Gentile Associazione,

ho da presentarVi una situazione assai problematica. Nel mese di settembre 2008 mi sono sottoposto ad un intervento di cataratta all’occhio sinistro, presso l’Ospedale xxxxx. Durante l’intervento ci sono stati dei problemi e perciò è stato necessario eseguire altri due interventi, che hanno posto solo parziale rimedio alle complicazioni sopravvenute al primo intervento.
Oggi ho un’importante riduzione al visus dell’occhio sinistro.
Chi mi deve risarcire i danni subiti, il medico o l’Ospedale?
Marzo 2011                                                                                          Lettera firmata

 Risposta di ACU

Abbiamo chiesto ad uno dei nostri legali di fiducia di valutare questa Sua situazione che, pure nella sua gravità,  ci appare interessante anche perché  purtroppo casi simili coinvolgono tante persone.
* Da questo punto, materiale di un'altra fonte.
(* ===== verification/Compose.v ===== *)
(** * Compose files: [internal/service/compose_graph.go], [compose_edit.go] and the
      compose handlers of [internal/handler/docker.go]

    The graph shown for a compose file, and the edit of one of its services.  The YAML
    package is not modelled: the decoded document, the node tree and the encoder are
    arguments.  A value of type [interface{}] is what that package decodes into. *)

From Stdlib Require Import Ascii SpecFloat.
From S2P Require Import Prelude GoStr GoPath GoFloat Model Outputs AppDeploy.
Local Open Scope Z_scope.

(** ** Decoded values *)

(** A map is listed in the order a [range] visits it; its keys are distinct. *)
Inductive any :=
| ANil | ABool (b : bool) | AInt (n : Z) | AFloat (x : spec_float) | AString (s : string)
| ASeq (l : list any) | AMap (m : list (string * any)).

Definition as_string (v : any) : option string := match v with AString s => Some s | _ => None end.

(** [s, _ := m[key].(string)]. *)
Fixpoint string_at (key : string) (m : list (string * any)) : option string :=
  match m with
  | [] => None
  | (k, v) :: m => if k =s key then as_string v else string_at key m
  end.

Record composeServiceDef := mkServiceDef {
  cd_Image : string; cd_Build : any; cd_Ports : list string; cd_Environment : any; cd_DependsOn : any;
  cd_Networks : list string; cd_Volumes : list string; cd_Command : any; cd_Labels : any;
  cd_MemLimit : string; cd_Cpus : any; cd_LimitsMemory : string; cd_LimitsCPUs : any
}.

Record composeFile := mkComposeFile {
  cf_Services : gmap string composeServiceDef; cf_Networks : gmap string any; cf_Volumes : gmap string any
}.

(** ** The fields of a service *)

(** [strings.Contains] and [strings.SplitN(s, sep, 2)] for one byte. *)
Fixpoint str_contains (sub s : string) : bool :=
  has_prefix sub s || match s with String _ s => str_contains sub s | EmptyString => false end.

Definition env_item (result : gmap string string) (item : any) : gmap string string :=
  match item with
  | AString s => match cut "=" s with Some (k, v) => <[k := v]> result | None => <[s := ""]> result end
  | _ => result
  end.

Definition parseEnvToMap (env : any) : gmap string string :=
  match env with
  | AMap m => foldl (fun result '(k, v) => match v with AString s => <[k := s]> result | _ => result end) ∅ m
  | ASeq items => foldl env_item ∅ items
  | _ => ∅
  end.

(** A nil map reads as the empty one. *)
Definition parseLabels (labels : any) : gmap string string := parseEnvToMap labels.

Definition ComposeGroupLabel : string := "com.cooker.group".

Definition deriveGroup (labels : gmap string string) (networks : list string) : string :=
  let g := default "" (labels !! ComposeGroupLabel) in
  if negb (g =s "") then g
  else match networks with [n] => if n =s "" then "default" else n | _ => "default" end.

Definition stringifyCPUs (v : any) : string :=
  match v with
  | AString s => trim_space s
  | AFloat x => FormatFloat x
  | AInt n => if n <? 0 then "-" +:+ itoa (- n) else itoa n
  | _ => ""
  end.

Definition has_suffix (suffix s : string) : bool := has_prefix (str_rev suffix) (str_rev s).
Definition trim_suffix (suffix s : string) : string :=
  if has_suffix suffix s then str_take (str_len s - str_len suffix) s else s.

(** The multiplier of a unit and the number without it. *)
Definition memory_unit (s : string) : Z * string :=
  if has_suffix "gb" s || has_suffix "g" s then (2 ^ 30, trim_suffix "g" (trim_suffix "b" s))
  else if has_suffix "mb" s || has_suffix "m" s then (2 ^ 20, trim_suffix "m" (trim_suffix "b" s))
  else if has_suffix "kb" s || has_suffix "k" s then (2 ^ 10, trim_suffix "k" (trim_suffix "b" s))
  else if has_suffix "b" s then (1, trim_suffix "b" s)
  else (1, s).

Section numbers.
(** The conversion of a float beyond [int64]. *)
Variable beyond : spec_float -> Z.

Definition parseMemoryBytes (s : string) : Z :=
  let s := trim_space (to_lower s) in
  if s =s "" then 0 else
  let '(mult, s) := memory_unit s in
  match ParseFloat (trim_space s) with
  | None => 0
  | Some n => if is_negative n then 0 else int64_of_float beyond (float_mul n (float_of_int mult))
  end.

Definition parseNanoCPUs (s : string) : Z :=
  let s := trim_space s in
  if s =s "" then 0 else
  match ParseFloat s with
  | None => 0
  | Some n => if is_negative n then 0 else int64_of_float beyond (float_mul n (float_of_int 1000000000))
  end.

Definition parseResources (svc : composeServiceDef) : option ResourceLimits :=
  let mem := if cd_LimitsMemory svc =s "" then cd_MemLimit svc else cd_LimitsMemory svc in
  let cpus := stringifyCPUs (cd_LimitsCPUs svc) in
  let cpus := if cpus =s "" then stringifyCPUs (cd_Cpus svc) else cpus in
  if (mem =s "") && (cpus =s "") then None
  else Some (mkResourceLimits mem (parseMemoryBytes mem) cpus (parseNanoCPUs cpus)).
Ecco di seguito il parere del nostro esperto legale: 

"Se il trattamento sanitario è stato eseguito in modo scorretto, i danni conseguenti possono essere risarciti sia dal medico che ha prestato le cure, sia dalla struttura sanitaria, ove le cure sono state prestate.
In altre parole, il paziente può agire per conseguire il risarcimento dei danni, a sua scelta, o nei confronti del medico o nei confronti della struttura sanitaria oppure contemporaneamente nei confronti di entrambi. In genere è preferibile agire anche solo nei confronti della struttura sanitaria, perché di solito è un soggetto solvibile e perché è sufficiente provare il contratto (in pratica, basta dimostrare di essere stati ricoverati o sottoposti ad intervento chirurgico o ad altro trattamento sanitario presso la stessa) ed il danno subito, senza doversi preoccupare di far accertare quale sia la responsabilità dei singoli medici (le cure infatti spesso coinvolgono più sanitari), dal momento che la struttura risponde dell’operato di quanti abbiano prestato cure presso di essa."